5. Il se meut et il est immobile ! Il est lointain et il est proche ! Il est à l'intérieur de tout et il est à l'extérieur de tout ! 6. Celui qui perçoit tous les êtres en son propre Soi et son propre Soi en tous les êtres, ne peut ressentir d'inimitié pour quiconque. 7. Quand un homme a réalisé que tous les êtres sont son propre Soi, quelle illusion peut subsister, ou quelle souffrance, en lui qui perçoit l'unicité ? 8. Cela s'est répandu partout, sans corps ni articulations*, pur, lumineux, invulnérable, sans imperfections. Cela est le Voyant, le Seigneur de la pensée, transcendant et existant par soi-même (svayambhu). Cela a assigné aux existants leurs natures et leurs rôles depuis l'infinité des temps.

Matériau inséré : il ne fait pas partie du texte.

Lemma runs_open_bridge (k : B unit) : runs 0 0 k →
  runs 0 0 (let! c := gets closed in if c : bool then ret tt else k).
Proof. intros Hk s. apply wp_bind, wp_gets. destruct (closed s); [by apply runs_pure|apply Hk]. Qed.
Lemma runs_output data : runs 0 0 (handleOutput o env nested data).
Proof.
  apply runs_open_bridge. eapply runs_seq; [apply runs_activity|].
  apply (runs_send _ (let! _ := bufferedAmount env in do! log_event (js "terminal_backpressure") in
    shutdown env nested 4002 (js "terminal_backpressure") true)).
  - intros s. apply wp_bind, wp_amount. eapply wp_mono; [apply (runs_failed 0)|].
    intros r s1 [-> H1]. split; [done|]. eapply bridge_trans; [|done]. by eapply bridge_ordinary.
  - intros e. apply runs_failed.
Qed.
Lemma runs_lifecycle_error : runs 0 0 (sendLifecycleError o env nested).
Proof.
  apply runs_open_bridge. apply (runs_send _ (ret tt)); [by apply runs_pure|].
  intros e. apply runs_log.
Qed.
Lemma runs_act a : runs 0 0 (act o env nested a).
Proof.
  destruct a; cbn [act].
  - apply runs_message.
  - apply runs_output.
  - apply runs_open_bridge. eapply runs_seq; [apply runs_log|].
    eapply runs_seq; [apply runs_lifecycle_error|apply runs_shutdown].
  - apply runs_shutdown.
  - apply runs_open_bridge. eapply runs_seq; [apply runs_log|apply runs_shutdown].
  - apply runs_shutdown.
Qed.

(** ** The ends of a bridge *)

(** Actions that leave no bridge open. *)
Definition ends (a : action) : bool :=
  match a with
  | AMessage data isBinary =>
      match parseClientMessage data isBinary with
      | Rejected _ => true
      | Parsed m => negb (bool_decide (message_session m = sessionId o))
      end
  | AOutput _ => false
  | AExit | ASocketClosed | ASocketError | AClose _ _ => true
  end.
Lemma closes_shutdown code reason b s :
  wp (shutdown env nested code reason b) (λ _ s', closed s' = true) s.
Proof. eapply wp_mono; [apply shutdown_kills|]. naive_solver. Qed.
Lemma closes_after n (m : B unit) code reason b : runs n n m → ∀ s,
  wp (do! m in shutdown env nested code reason b) (λ _ s', closed s' = true) s.
Proof.
  intros Hm s. apply wp_bind. eapply wp_mono; [apply Hm|]. intros r s1 [-> _]. apply closes_shutdown.
Qed.
Lemma closes_record e code reason b s :
  wp (do! record e in shutdown env nested code reason b) (λ _ s', closed s' = true) s.
Proof. apply wp_bind, wp_modify, closes_shutdown. Qed.
Lemma ends_closes a s : ends a = true → wp (act o env nested a) (λ _ s', closed s' = true) s.
Proof.
  destruct a; cbn [ends act]; intros Ha; try done; try apply closes_shutdown.
  - apply wp_bind, wp_gets. destruct (closed s) eqn:Hc; [done|].
    destruct (parseClientMessage _ _); [rewrite Ha|]; apply closes_record.
  - apply wp_bind, wp_gets. destruct (closed s) eqn:Hc; [done|].
    apply wp_bind, wp_modify. apply (closes_after 0), runs_lifecycle_error.
  - apply wp_bind, wp_gets. destruct (closed s) eqn:Hc; [done|]. apply closes_record.
Qed.
(** C16: whatever sequence of operations runs on a new [TabStore], over any
    file system behaviour, the document in memory has distinct, well-formed
    tab ids, positions equal to the array indices, a non-negative safe
    revision, and never more tabs than [sessionMaxCount]. *)
Theorem tab_store_invariant (ops : list op) (w : world) :
  0 <= sessionMaxCount o →
  ∀ d, document (foldl (λ s p, run_op o decode_json p s) (new_store w) ops) = Some d →
    NoDup (tab_id <$> tabs d) ∧
    (∀ k t, tabs d !! k = Some t → position t = Z.of_nat k) ∧
    (∀ t, t ∈ tabs d → isSessionId (tab_id t) = true) ∧
    0 <= structureRevision d <= MAX_SAFE_INTEGER ∧
    Z.of_nat (length (tabs d)) <= sessionMaxCount o.
Proof.
  intros Hmax.
  assert (store_ok o (foldl (λ s p, run_op o decode_json p s) (new_store w) ops)) as Hok.
  { assert (∀ s, store_ok o s → store_ok o (foldl (λ s p, run_op o decode_json p s) s ops))
      as Hgen; [|by apply Hgen].
    induction ops as [|p ops IH]; intros s Hs; [done|].
    apply IH. by apply run_op_store_ok. }
  intros d Hd. unfold store_ok in Hok. rewrite Hd in Hok.
  destruct Hok as [(Hr & Hnd & Hpos & Hids) Hl]. split_and!; try done.
  - intros k t Ht. rewrite (proj1 (positions_from_lookup _ _) Hpos k t Ht). lia.
  - intros t Ht. by apply (proj1 (Forall_forall _ _) Hids).
  - unfold nonnegative_int, is_safe_integer in Hr. by breflect.
  - unfold nonnegative_int, is_safe_integer in Hr. by breflect.
Qed.

(** [create] either throws and leaves the document and the primary file
    as they were, or the primary file holds the serialisation of the next
    document: the old records followed by one fresh active record at the
    last position, with the structure revision one higher. *)
Theorem create_appends (name : option jsstr) (s : state) :
  let (r, s') := create o name s in
  match r with
  | Throw _ =>
      document s' = document s ∧ disk s' !! primaryPath o = disk s !! primaryPath o
  | Ok None => False
  | Ok (Some t) => ∃ cur d,
      document s = Some cur ∧ document s' = Some d ∧
      (content <$> disk s' !! primaryPath o) = Some (utf8_encode (serialize d)) ∧
      structureRevision d = structureRevision cur + 1 ∧
      erase_name <$> tabs d = (erase_name <$> tabs cur) ++ [erase_name t] ∧
      tab_id t ∉ tab_id <$> tabs cur ∧
      position t = Z.of_nat (length (tabs cur)) ∧ desiredState t = active ∧
      Z.of_nat (length (tabs cur)) < sessionMaxCount o
  end.
Proof.
  pose proof (wp_run _ _ _ (wp_create o name s)) as Hc.
  destruct (create o name s) as [[a|e] s']; simpl in *; [|done].
  destruct Hc as (cur & Hcur & [[_ []]|(d & [Hd (n & Hn & Hk)] & _ & Ha)]).
  destruct Ha as (t & -> & Hlt & Hr & He & Hf & Hid & Hp & Hst & _).
  exists cur, d. rewrite Hn. simpl. rewrite Hk. done.
Qed.

(** C23: [reorder] is refused with [order_conflict], changing nothing, when
    the revision is stale or the ids are not a permutation of the current
    ids; otherwise, when it succeeds, the tabs appear in the requested order
    and only their positions have changed. *)
Theorem reorder_correct (revision : Z) (ids : list jsstr) (s : state)
    (cur : PersistedTabsDocument) :
  document s = Some cur → document_ok cur →
  (revision ≠ structureRevision cur ∨ ¬ ids ≡ₚ tab_id <$> tabs cur →
     reorder o revision ids s = (Throw order_conflict, s)) ∧
  (let (r, s') := reorder o revision ids s in
   match r with
   | Throw _ =>
       document s' = document s ∧ disk s' !! primaryPath o = disk s !! primaryPath o
   | Ok a => ∃ d, a = Some d ∧ document s' = Some d ∧
       structureRevision d = structureRevision cur + 1 ∧
       tab_id <$> tabs d = ids ∧ core <$> tabs d ≡ₚ core <$> tabs cur
   end).
Proof.
  intros Hcur Hok. split.
  - intros Hbad. unfold reorder, mutate, requireDocument, bind, gets, of_option, ret.
    rewrite Hcur. destruct (reorder_conflict revision ids cur) eqn:Hcf; [done|].
    apply reorder_conflict_false in Hcf; [|apply Hok]. tauto.
  - pose proof (wp_run _ _ _ (wp_reorder o revision ids s
      ltac:(intros c Hc; by simplify_eq))) as Hw.
    destruct (reorder o revision ids s) as [[a|e] s']; simpl in *; [|done].
    destruct Hw as (cur' & ? & [[_ []]|(d & [Hd _] & _ & Hr)]); simplify_eq.
    destruct Hr as (_ & -> & Hrev & Hids & Hp). by exists d.
Qed.

(** [remove] drops exactly the named tab, keeps the order and contents of
    the others and renumbers them from zero; a throw changes nothing. *)
Theorem remove_compacts (id : jsstr) (s : state) :
  let (r, s') := remove o id s in
  match r with
  | Throw _ =>
      document s' = document s ∧ disk s' !! primaryPath o = disk s !! primaryPath o
  | Ok _ => ∃ cur d, document s = Some cur ∧ document s' = Some d ∧
      id ∈ tab_id <$> tabs cur ∧
      structureRevision d = structureRevision cur + 1 ∧
      core <$> tabs d = core <$> filter (λ t, tab_id t ≠ id) (tabs cur) ∧
      (∀ k t, tabs d !! k = Some t → position t = Z.of_nat k)
  end.
Proof.
  pose proof (wp_run _ _ _ (wp_remove o id s)) as Hw.
  destruct (remove o id s) as [[a|e] s']; simpl in *; [|done].
  destruct Hw as (cur & Hcur & [[_ []]|(d & [Hd _] & (_ & _ & Hpos & _) & Hin & Hr & Hk)]).
  exists cur, d. split_and!; try done.
  intros k t Ht. rewrite (proj1 (positions_from_lookup _ _) Hpos k t Ht). lia.
Qed.
End theorems.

9. Ceux qui cultivent l'ignorance (avidya) se dirigent vers une profonde obscurité. Mais vers une obscurité encore plus intense se dirigent ceux qui se vouent à la Connaissance (Vidya). 10. Cela est différent de ce à quoi mène la Connaissance, et différent de ce à quoi mène l'ignorance ! Tel est l'enseignement qui nous a été transmis, doctrine des Voyants d'autrefois. 11. Celui qui possède à la fois la Connaissance et l'ignorance transcende la mort grâce à l'ignorance et parvient à l'immortalité grâce à la Connaissance. 12. En de profondes ténèbres entre celui qui croit que le devenir n'est rien; mais en des ténèbres encore plus épaisses entre celui qui croit que le devenir est tout. 13. Cela est autre que le devenir, et Cela est autre que le non-devenir. Tel est l'enseignement qui nous a été transmis, doctrine des Voyants d'autrefois. 14. Celui qui connaît à la fois le devenir et le non-devenir transcende la mort grâce au devenir et parvient à l'immortalité grâce au non-devenir. 15. C'est par un masque d'or pur qu'est recouverte la face de la vérité. Ô Soleil nourricier (Pushan), dévoile cette face pour moi, fais-la connaître à celui qui est fidèle à la loi de Vérité (satyadharma) ! 16. Ô Père nourricier, unique Voyant, ô Mort, ô Soleil, fils de Prajapati, rassemble les rayons que tu as projetés, puis libère ta splendeur ! Que je voie ta forme admirable ! Car lui, le Purusha* qui réside en ton orbe, je le suis aussi.